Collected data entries
BEGIN

(** The point flag [renderDailyTab] shows for the day on screen. *)
Definition dayPointEarned (challenge : Challenge) (dayIndex : Z)
    (ls : LocalStorage) : bool :=
  pointEarned challenge (Store.getDayCompletion dayIndex ls).

Definition renderCurrentTab (now : Z) (s : AppState) : AppState :=
  match currentTab s with
  | daily => renderDailyTab now s
  | _ => s
  end.

Definition switchTab (tabName : Tab) (now : Z) (s : AppState) : AppState :=
  renderCurrentTab now (withTab tabName s).

(** What [renderSetupTab] puts on screen. *)
Inductive SetupView :=
| LockedSummary (challenge : Challenge)
| ChallengeForm (challenge : option Challenge) (isEditing : bool).

Definition renderSetupTab (now : Z) (s : AppState) : SetupView :=
  let challenge := Store.getChallenge (localStorage s) in
  let status := Store.getChallengeStatus tz now (localStorage s) in
  match challenge, status with
  | Some challenge, Some Store.active => LockedSummary challenge
  | Some challenge, Some Store.pending => ChallengeForm (Some challenge) true
  | _, _ => ChallengeForm None false
  end.

(** The form fields read by [handleChallengeSubmit]; [taskItems] are the
    task rows with their text already trimmed. *)
Record Form := {
  input_days : Z;
  input_threshold : Z;
  input_points : Z;
  input_start_date : DateString;
  taskItems : list Task
}.
(** A record with an accepted version is let through exactly when its
    build number is an instance of [int], booleans included, that is not
    negative. *)
Lemma accepted_build_numbers (version source : pystr) (build_value : pyval) :
  re_match dec SEMVER_RE version = true ->
  validate_payload dec (record (PStr version) build_value) source = Ok tt <->
  exists build, as_int build_value = Some build /\ (0 <= build)%Z.
Proof.
  intros Hre. split.
  - intros H. apply validate_ok_fields in H.
    destruct H as (v & bv & b & (_ & Hb & Hi) & _ & Hpos).
    injection Hb as <-. eauto.
  - intros (b & Hi & Hpos).
    now apply (fields_validate_ok _ _ version build_value b);
      [apply record_fields| |].
Qed.

(** C4, where the code parts from it. The validator lets the version
    [1.2.3] followed by a newline through, although the string is not of
    the strict shape. *)
Theorem trailing_newline_accepted (source : pystr) :
  validate_payload dec
    (record (PStr (str "1.2.3" ++ [10])) (PInt 1)) source = Ok tt /\
  ~ strict_semver dec (str "1.2.3" ++ [10]).
Proof.
  split; [reflexivity|]. intros H.
  apply strict_semver_ends_with_digit in H.
  destruct H as (front & c & E & Hc).
  change (str "1.2.3" ++ [10]) with ([49; 46; 50; 46; 51] ++ [10]) in E.
  apply app_inj_tail in E. destruct E as [_ <-]. discriminate Hc.
Qed.

(** C5, where the code parts from it. The validator lets a boolean
    through as build number. *)
Theorem boolean_build_number_accepted (source : pystr) (b : bool) :
  validate_payload dec (record (PStr (str "1.2.3")) (PBool b)) source = Ok tt.
Proof. destruct b; reflexivity. Qed.

End Properties.

(** * The theorems at concrete runs *)

Lemma arabic_indic_below_ten (c d : N) :
  arabic_indic_digits c = Some d -> d < 10.
Proof.
  unfold arabic_indic_digits.
  destruct (N.leb_spec 1632 c), (N.leb_spec c 1641); simpl;
    try discriminate.
  intros E. injection E as <-. lia.
Qed.

Lemma arabic_indic_not_space (c : N) :
  is_space c = true -> arabic_indic_digits c = None.
Proof.
  unfold arabic_indic_digits.
  destruct (N.leb_spec 1632 c), (N.leb_spec c 1641); simpl;
    try reflexivity.
  unfold is_space. intros Hs. exfalso.
  repeat (apply orb_true_iff in Hs; destruct Hs as [Hs | Hs]);
    repeat (apply andb_true_iff in Hs; destruct Hs as [Hs ?]);
    repeat match goal with
    | H : (_ <=? _) = true |- _ => apply N.leb_le in H
    | H : (_ =? _) = true |- _ => apply N.eqb_eq in H
    end; lia.
Qed.


Lemma release_requires_bump_witness :
  main ascii_digits_only 4300 release_same_version_world =
    fail (str "marketing_version must increase for release label (current 1.2.0, base 1.2.0)") /\
  main ascii_digits_only 4300 release_bumped_world =
    Ok (str "Versioning validation passed.").
Proof.
  split.
  - edestruct (release_requires_bump ascii_digits_only 4300
                 release_same_version_world) as [Hsame _].
    1-7: reflexivity.
    1-2: unfold has_fields; repeat split; reflexivity.
    1-4: reflexivity.
    destruct (Hsame eq_refl) as (line & Hmain & Hline).
    rewrite Hmain, Hline by lia. reflexivity.
  - edestruct (release_requires_bump ascii_digits_only 4300
                 release_bumped_world) as [_ Hgreater].
    1-7: reflexivity.
    1-2: unfold has_fields; repeat split; reflexivity.
    1-4: reflexivity.
    destruct (Hgreater eq_refl) as [_ Hpass]. apply Hpass. lia.
Defined.

Lemma no_regression_when_changed_witness :
  main ascii_digits_only 4300 regressed_changed_world =
  fail (str "marketing_version must not decrease (current 1.0.0, base 2.0.0)").
Proof.
  edestruct (no_regression_when_changed ascii_digits_only 4300
               regressed_changed_world) as [Hchanged _].
  1-7: reflexivity.
  1-2: unfold has_fields; repeat split; reflexivity.
  1-2: reflexivity.
  destruct (Hchanged eq_refl eq_refl) as (line & Hmain & Hline).
  rewrite Hmain, Hline by lia. reflexivity.
Defined.

(** C3 as stated fails, whatever the digit table and the digit cap: a
    current version below the baseline's passes when the diff lists no
    change, although a baseline ref resolves and the baseline record
    exists and is valid. *)
Lemma regression_unchanged_passes :
  ~ exists (dec : N -> option N) (cap : N),
      forall (w : World) (current base : pyval)
             (base_ref base_text current_version base_version : list N)
             (current_tuple base_tuple : Z * Z * Z),
        read_json w VERSION_PATH = Ok current ->
        validate_payload dec current VERSION_PATH = Ok tt ->
        resolve_base_ref w = Some base_ref ->
        git_show w base_ref VERSION_PATH = Some base_text ->
        json_loads w base_text = inl base ->
        validate_payload dec base
          (VERSION_PATH ++ str " at " ++ base_ref) = Ok tt ->
        py_getitem current (str "marketing_version") =
          Ok (PStr current_version) ->
        py_getitem base (str "marketing_version") =
          Ok (PStr base_version) ->
        semver_tuple dec cap (PStr current_version) = Ok current_tuple ->
        semver_tuple dec cap (PStr base_version) = Ok base_tuple ->
        tuple_ltb current_tuple base_tuple = true ->
        exists line, main dec cap w = Exit1 line.
Proof.
  intros (dec & cap & law).
  destruct (law regressed_unchanged_world
              (version_record "1.0.0" 5) (version_record "2.0.0" 5)
              (str "origin/main") (fst (version_document "2.0.0" 5))
              (str "1.0.0") (str "2.0.0") (1, 0, 0)%Z (2, 0, 0)%Z
              eq_refl eq_refl eq_refl eq_refl eq_refl eq_refl eq_refl
              eq_refl eq_refl eq_refl eq_refl) as [line Hline].
  discriminate Hline.
Qed.


Lemma soft_absences_pass_witness :
  main ascii_digits_only 4300 no_base_world =
    Ok (str "No base ref detected; validated current version only.") /\
  main ascii_digits_only 4300 first_version_world =
    Ok (str "Docs/version.json not found on origin/main; treating as initial version.").
Proof.
  split.
  - apply (soft_absences_pass ascii_digits_only 4300 no_base_world
             (version_record "1.2.0" 5)); reflexivity.
  - apply (proj2 (soft_absences_pass ascii_digits_only 4300 first_version_world
                    (version_record "1.2.0" 5) eq_refl eq_refl)
             (str "origin/main") []); reflexivity.
Defined.

(** C9 as stated fails: the hint can be set and empty, and the resolver
    then returns no baseline when no candidate verifies. *)
Lemma empty_hint_not_qualified :
  ~ (forall (w : World) (name : list N),
       environ w (str "GITHUB_BASE_REF") = Some name ->
       resolve_base_ref w = Some (str "origin/" ++ name)).
Proof.
  intros law.
  specialize (law empty_hint_no_branch_world [] eq_refl).
  discriminate law.
Qed.

Lemma base_ref_hint_unverified_witness :
  resolve_base_ref unknown_hint_world = Some (str "origin/gone") /\
  resolve_base_ref empty_hint_world = Some (str "master") /\
  resolve_base_ref unset_hint_world = Some (str "origin/master").
Proof.
  split; [|split].
  - apply (proj1 (base_ref_hint_unverified unknown_hint_world)
             (str "gone") eq_refl).
    cbv. discriminate.
  - apply (proj2 (base_ref_hint_unverified empty_hint_world)
             (or_intror eq_refl)).
    exists [str "origin/main"; str "origin/master"; str "main"], [].
    split; [reflexivity|]. split; [discriminate|].
    repeat constructor.
  - apply (proj2 (base_ref_hint_unverified unset_hint_world)
             (or_introl eq_refl)).
    exists [str "origin/main"], [str "main"; str "master"].
    split; [reflexivity|]. split; [discriminate|].
    repeat constructor.
Defined.

Lemma semver_tuple_safe_witness :
  exists major minor patch tl,
    mixed_digits_version = major ++ 46 :: minor ++ 46 :: patch ++ tl /\
    componentb arabic_indic_digits major = true /\
    componentb arabic_indic_digits minor = true /\
    componentb arabic_indic_digits patch = true /\ at_end tl = true /\
    split_on 46 mixed_digits_version = [major; minor; patch ++ tl] /\
    (version_within_cap arabic_indic_digits 4300 mixed_digits_version
       = true ->
     py_int arabic_indic_digits 4300 major =
       Ok (number_of arabic_indic_digits major) /\
     py_int arabic_indic_digits 4300 minor =
       Ok (number_of arabic_indic_digits minor) /\
     py_int arabic_indic_digits 4300 (patch ++ tl) =
       Ok (number_of arabic_indic_digits patch) /\
     semver_tuple arabic_indic_digits 4300 (PStr mixed_digits_version) =
       Ok (number_of arabic_indic_digits major,
           number_of arabic_indic_digits minor,
           number_of arabic_indic_digits patch)) /\
    (version_within_cap arabic_indic_digits 4300 mixed_digits_version
       = false ->
     semver_tuple arabic_indic_digits 4300 (PStr mixed_digits_version) =
       Raised ValueError).
Proof.
  apply (semver_tuple_safe arabic_indic_digits 4300 arabic_indic_below_ten
           arabic_indic_not_space mixed_digits_version).
  reflexivity.
Defined.

(** C10 as stated fails, whatever the digit table, under the default cap
    of 4300 digits: the pattern accepts [1.0.] followed by 4301 nines,
    and [semver_tuple] does not return on it. *)
Lemma accepted_version_past_cap :
  ~ exists dec : N -> option N,
      forall s : list N,
        re_match dec SEMVER_RE s = true ->
        exists t, semver_tuple dec 4300 (PStr s) = Ok t.
Proof.
  intros [dec law].
  assert (Haccepted : re_match dec SEMVER_RE long_patch_version = true).
  { apply semver_re_spec.
    exists [49], [48], (repeat 57 4301), [].
    repeat split; vm_compute; reflexivity. }
  destruct (law long_patch_version Haccepted) as [t Ht].
  vm_compute in Ht. discriminate Ht.
Qed.

(** * The scenarios of the specification *)

Example scenario_current_only :
  main ascii_digits_only 4300 no_base_world =
  Ok (str "No base ref detected; validated current version only.").
Proof. reflexivity. Qed.

Example scenario_unchanged :
  main ascii_digits_only 4300
    (pull_request_world (version_document "1.2.0" 5)
       (version_document "1.2.0" 5) (event_document []) []) =
  Ok (str "Versioning validation passed.").
Proof. reflexivity. Qed.

Example scenario_build_bumped :
  main ascii_digits_only 4300
    (pull_request_world (version_document "1.2.0" 6)
       (version_document "1.2.0" 5) (event_document [])
       version_file_listed) =
  Ok (str "Versioning validation passed.").
Proof. reflexivity. Qed.

Example scenario_release_same_version :
  main ascii_digits_only 4300 release_same_version_world =
  fail (str "marketing_version must increase for release label (current 1.2.0, base 1.2.0)").
Proof. reflexivity. Qed.

Example scenario_release_unchanged :
  main ascii_digits_only 4300 release_unchanged_world =
  fail (str "Docs/version.json must be updated when release label is applied").
Proof. reflexivity. Qed.

Example scenario_initial_version :
  main ascii_digits_only 4300 first_version_world =
  Ok (str "Docs/version.json not found on origin/main; treating as initial version.").
Proof. reflexivity. Qed.

Example diff_listing_is_a_change :
  file_changed diff_world (str "origin/main") VERSION_PATH = true /\
  file_changed no_base_world (str "origin/main") VERSION_PATH = false.
Proof. split; reflexivity. Qed.

(** * Further properties of the script *)

Section Further.

Variable dec : N -> option N.
Variable cap : N.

END

WHAT YOU ARE ASKED TO DO -
Nothing beyond the line that contains "(** The form" belongs in the answer; reproduce the entries exactly from their first line through it.

SOLVED EXERCISE -
(** The point flag [renderDailyTab] shows for the day on screen. *)
Definition dayPointEarned (challenge : Challenge) (dayIndex : Z)
    (ls : LocalStorage) : bool :=
  pointEarned challenge (Store.getDayCompletion dayIndex ls).

Definition renderCurrentTab (now : Z) (s : AppState) : AppState :=
  match currentTab s with
  | daily => renderDailyTab now s
  | _ => s
  end.

Definition switchTab (tabName : Tab) (now : Z) (s : AppState) : AppState :=
  renderCurrentTab now (withTab tabName s).

(** What [renderSetupTab] puts on screen. *)
Inductive SetupView :=
| LockedSummary (challenge : Challenge)
| ChallengeForm (challenge : option Challenge) (isEditing : bool).

Definition renderSetupTab (now : Z) (s : AppState) : SetupView :=
  let challenge := Store.getChallenge (localStorage s) in
  let status := Store.getChallengeStatus tz now (localStorage s) in
  match challenge, status with
  | Some challenge, Some Store.active => LockedSummary challenge
  | Some challenge, Some Store.pending => ChallengeForm (Some challenge) true
  | _, _ => ChallengeForm None false
  end.

(** The form fields read by [handleChallengeSubmit]; [taskItems] are the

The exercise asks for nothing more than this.